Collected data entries
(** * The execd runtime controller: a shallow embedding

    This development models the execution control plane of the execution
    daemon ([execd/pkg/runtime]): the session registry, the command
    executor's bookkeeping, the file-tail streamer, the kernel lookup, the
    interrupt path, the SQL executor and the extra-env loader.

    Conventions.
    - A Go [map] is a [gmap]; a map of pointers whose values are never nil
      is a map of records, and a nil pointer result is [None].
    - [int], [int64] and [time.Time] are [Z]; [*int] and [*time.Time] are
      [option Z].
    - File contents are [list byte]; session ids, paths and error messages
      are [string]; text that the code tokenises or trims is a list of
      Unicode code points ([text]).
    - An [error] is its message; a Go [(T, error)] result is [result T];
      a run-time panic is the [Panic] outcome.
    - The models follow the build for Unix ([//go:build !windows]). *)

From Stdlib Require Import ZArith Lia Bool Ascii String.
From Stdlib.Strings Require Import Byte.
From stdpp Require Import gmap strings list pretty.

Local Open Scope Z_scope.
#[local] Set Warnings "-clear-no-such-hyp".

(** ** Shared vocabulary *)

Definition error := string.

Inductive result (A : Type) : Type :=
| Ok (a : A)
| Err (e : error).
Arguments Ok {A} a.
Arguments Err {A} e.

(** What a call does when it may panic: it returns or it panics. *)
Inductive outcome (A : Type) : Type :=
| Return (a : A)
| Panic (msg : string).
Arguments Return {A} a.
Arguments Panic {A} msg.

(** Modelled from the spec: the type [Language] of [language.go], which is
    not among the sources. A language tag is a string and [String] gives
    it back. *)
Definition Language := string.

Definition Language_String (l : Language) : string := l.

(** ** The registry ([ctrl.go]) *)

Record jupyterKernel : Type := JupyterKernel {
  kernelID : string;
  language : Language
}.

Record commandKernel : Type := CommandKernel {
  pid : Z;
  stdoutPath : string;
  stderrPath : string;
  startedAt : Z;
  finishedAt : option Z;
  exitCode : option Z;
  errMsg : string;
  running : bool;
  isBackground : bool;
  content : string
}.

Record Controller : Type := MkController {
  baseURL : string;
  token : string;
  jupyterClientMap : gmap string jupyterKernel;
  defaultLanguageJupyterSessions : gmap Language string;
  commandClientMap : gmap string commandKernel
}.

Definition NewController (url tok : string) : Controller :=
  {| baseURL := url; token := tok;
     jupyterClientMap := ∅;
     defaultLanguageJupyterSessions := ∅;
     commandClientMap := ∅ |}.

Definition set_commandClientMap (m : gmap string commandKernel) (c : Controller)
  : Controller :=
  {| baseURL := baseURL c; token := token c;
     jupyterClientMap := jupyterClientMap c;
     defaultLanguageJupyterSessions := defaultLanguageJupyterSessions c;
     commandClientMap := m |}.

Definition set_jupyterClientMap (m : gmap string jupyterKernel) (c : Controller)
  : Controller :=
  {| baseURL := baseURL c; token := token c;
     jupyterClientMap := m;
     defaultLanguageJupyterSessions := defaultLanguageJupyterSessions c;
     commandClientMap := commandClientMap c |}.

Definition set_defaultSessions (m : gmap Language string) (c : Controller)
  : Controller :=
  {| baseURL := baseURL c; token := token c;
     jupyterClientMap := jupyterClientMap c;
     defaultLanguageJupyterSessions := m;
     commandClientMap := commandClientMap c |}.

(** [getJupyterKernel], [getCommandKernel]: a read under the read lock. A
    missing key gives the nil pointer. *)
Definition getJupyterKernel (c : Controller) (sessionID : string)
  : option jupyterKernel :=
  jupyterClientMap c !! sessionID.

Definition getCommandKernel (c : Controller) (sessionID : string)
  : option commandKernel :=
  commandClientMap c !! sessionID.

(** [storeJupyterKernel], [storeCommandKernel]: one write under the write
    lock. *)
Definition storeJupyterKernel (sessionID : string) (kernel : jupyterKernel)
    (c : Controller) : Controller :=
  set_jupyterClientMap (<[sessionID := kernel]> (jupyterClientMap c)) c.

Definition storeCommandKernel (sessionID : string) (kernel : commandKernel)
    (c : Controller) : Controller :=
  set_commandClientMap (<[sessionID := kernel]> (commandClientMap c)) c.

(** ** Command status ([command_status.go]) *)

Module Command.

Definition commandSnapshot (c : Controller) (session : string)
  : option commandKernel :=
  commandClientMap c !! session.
...
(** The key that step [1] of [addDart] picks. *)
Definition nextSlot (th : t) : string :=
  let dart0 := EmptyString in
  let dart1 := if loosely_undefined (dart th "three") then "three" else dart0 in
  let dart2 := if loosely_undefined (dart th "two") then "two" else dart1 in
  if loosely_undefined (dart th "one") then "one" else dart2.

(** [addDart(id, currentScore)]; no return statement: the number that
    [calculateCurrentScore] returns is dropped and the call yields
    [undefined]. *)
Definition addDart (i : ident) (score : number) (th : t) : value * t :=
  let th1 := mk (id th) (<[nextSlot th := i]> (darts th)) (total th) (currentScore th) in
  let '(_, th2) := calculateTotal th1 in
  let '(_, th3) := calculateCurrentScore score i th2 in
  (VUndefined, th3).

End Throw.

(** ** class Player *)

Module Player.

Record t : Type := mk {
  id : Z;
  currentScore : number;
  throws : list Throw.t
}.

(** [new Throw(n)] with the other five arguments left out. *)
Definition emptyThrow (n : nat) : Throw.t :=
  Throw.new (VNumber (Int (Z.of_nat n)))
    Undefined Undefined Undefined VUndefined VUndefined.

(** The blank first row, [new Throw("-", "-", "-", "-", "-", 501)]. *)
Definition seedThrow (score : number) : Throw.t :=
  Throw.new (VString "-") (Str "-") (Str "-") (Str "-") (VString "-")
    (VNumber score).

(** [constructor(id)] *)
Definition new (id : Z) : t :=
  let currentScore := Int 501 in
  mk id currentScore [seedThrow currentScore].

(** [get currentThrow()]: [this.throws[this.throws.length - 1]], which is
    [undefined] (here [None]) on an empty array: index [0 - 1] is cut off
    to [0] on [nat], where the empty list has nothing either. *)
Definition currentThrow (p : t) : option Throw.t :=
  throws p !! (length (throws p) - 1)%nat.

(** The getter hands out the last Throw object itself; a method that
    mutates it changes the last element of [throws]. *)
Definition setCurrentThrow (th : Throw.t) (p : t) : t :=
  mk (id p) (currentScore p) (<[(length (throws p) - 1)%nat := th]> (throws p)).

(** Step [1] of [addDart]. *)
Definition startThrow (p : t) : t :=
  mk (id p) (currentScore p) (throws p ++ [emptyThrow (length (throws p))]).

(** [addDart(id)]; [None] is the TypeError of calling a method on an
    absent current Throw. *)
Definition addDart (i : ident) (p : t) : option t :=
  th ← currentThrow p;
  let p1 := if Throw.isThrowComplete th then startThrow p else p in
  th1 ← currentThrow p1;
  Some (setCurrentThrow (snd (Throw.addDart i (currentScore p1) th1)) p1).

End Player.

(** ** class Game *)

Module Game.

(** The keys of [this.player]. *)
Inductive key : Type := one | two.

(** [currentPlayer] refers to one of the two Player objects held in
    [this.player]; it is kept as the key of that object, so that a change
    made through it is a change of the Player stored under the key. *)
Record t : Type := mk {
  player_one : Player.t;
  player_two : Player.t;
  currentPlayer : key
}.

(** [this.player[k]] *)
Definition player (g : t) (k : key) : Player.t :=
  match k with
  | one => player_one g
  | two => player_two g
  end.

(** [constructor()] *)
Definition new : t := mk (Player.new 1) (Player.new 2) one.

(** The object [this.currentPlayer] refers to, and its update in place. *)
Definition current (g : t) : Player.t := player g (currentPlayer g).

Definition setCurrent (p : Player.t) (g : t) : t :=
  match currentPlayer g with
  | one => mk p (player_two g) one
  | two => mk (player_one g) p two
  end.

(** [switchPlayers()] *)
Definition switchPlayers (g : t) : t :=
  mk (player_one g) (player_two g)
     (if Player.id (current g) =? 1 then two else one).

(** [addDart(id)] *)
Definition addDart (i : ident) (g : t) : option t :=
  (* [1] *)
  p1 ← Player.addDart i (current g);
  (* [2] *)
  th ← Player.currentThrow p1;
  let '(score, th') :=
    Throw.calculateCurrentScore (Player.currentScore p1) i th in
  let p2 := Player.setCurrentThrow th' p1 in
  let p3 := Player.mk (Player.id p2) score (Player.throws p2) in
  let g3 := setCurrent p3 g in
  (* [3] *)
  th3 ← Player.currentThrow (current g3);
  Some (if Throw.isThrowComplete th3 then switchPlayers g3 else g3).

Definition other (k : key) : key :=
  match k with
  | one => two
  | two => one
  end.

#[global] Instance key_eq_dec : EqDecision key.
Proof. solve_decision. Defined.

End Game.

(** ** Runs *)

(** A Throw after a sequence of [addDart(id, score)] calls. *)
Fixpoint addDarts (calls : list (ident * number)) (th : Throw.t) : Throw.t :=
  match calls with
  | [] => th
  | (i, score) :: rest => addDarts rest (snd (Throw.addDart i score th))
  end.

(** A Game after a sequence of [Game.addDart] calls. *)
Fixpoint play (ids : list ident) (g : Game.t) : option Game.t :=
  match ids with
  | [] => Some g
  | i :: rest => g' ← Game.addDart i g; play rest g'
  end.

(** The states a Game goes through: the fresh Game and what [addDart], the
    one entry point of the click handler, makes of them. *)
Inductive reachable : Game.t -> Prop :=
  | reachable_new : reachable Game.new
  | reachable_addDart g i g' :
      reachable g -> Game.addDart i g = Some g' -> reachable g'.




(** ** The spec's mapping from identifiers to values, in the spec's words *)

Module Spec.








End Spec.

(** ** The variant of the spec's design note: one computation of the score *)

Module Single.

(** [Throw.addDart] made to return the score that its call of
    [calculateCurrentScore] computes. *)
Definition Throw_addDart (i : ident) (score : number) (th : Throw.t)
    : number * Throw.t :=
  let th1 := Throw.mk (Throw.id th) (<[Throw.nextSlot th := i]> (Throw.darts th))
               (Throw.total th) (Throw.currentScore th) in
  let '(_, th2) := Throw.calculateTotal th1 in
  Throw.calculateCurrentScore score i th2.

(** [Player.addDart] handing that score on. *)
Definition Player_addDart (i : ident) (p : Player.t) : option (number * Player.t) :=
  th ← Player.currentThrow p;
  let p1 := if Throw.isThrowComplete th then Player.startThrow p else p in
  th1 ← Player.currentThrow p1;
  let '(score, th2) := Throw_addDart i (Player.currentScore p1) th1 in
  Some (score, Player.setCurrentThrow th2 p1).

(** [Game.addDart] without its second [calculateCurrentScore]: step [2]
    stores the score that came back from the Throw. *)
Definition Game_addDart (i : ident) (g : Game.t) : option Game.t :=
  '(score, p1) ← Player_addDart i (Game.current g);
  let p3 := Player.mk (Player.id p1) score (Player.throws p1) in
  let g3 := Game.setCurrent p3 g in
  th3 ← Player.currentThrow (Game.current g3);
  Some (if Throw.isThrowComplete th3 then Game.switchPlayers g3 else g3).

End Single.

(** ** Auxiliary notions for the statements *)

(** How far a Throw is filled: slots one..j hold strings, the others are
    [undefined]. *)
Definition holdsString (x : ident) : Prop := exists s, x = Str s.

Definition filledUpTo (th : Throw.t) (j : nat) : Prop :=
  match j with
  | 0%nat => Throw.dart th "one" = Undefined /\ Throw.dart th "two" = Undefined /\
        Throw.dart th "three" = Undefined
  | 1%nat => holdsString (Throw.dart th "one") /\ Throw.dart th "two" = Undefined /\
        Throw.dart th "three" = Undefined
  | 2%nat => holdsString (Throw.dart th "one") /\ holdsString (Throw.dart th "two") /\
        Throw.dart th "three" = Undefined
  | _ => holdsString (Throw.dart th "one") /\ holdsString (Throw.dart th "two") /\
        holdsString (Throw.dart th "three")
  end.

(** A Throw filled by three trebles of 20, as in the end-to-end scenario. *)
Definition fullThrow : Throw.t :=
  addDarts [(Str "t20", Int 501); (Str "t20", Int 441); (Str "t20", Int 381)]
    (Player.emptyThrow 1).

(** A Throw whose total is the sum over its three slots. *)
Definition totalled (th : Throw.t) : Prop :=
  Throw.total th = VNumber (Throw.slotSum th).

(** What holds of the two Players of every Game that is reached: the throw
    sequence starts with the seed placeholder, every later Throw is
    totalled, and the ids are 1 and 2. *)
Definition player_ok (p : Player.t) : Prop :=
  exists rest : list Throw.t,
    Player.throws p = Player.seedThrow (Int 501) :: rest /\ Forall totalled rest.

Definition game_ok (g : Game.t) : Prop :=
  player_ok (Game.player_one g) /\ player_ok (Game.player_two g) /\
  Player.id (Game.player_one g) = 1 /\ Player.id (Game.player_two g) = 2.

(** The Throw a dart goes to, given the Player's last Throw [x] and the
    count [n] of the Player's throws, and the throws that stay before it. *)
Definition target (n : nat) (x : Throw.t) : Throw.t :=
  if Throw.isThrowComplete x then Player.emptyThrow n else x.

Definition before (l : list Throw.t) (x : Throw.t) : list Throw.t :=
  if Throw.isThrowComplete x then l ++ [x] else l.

▶ **Work to complete**
The required answer is each line of the entries containing the string "then".

▶ **Answer to the problem**
  let dart1 := if loosely_undefined (dart th "three") then "three" else dart0 in
  let dart2 := if loosely_undefined (dart th "two") then "two" else dart1 in
  if loosely_undefined (dart th "one") then "one" else dart2.
  let p1 := if Throw.isThrowComplete th then startThrow p else p in
     (if Player.id (current g) =? 1 then two else one).
  Some (if Throw.isThrowComplete th3 then switchPlayers g3 else g3).
  let p1 := if Throw.isThrowComplete th then Player.startThrow p else p in
  Some (if Throw.isThrowComplete th3 then Game.switchPlayers g3 else g3).
  if Throw.isThrowComplete x then Player.emptyThrow n else x.
  if Throw.isThrowComplete x then l ++ [x] else l.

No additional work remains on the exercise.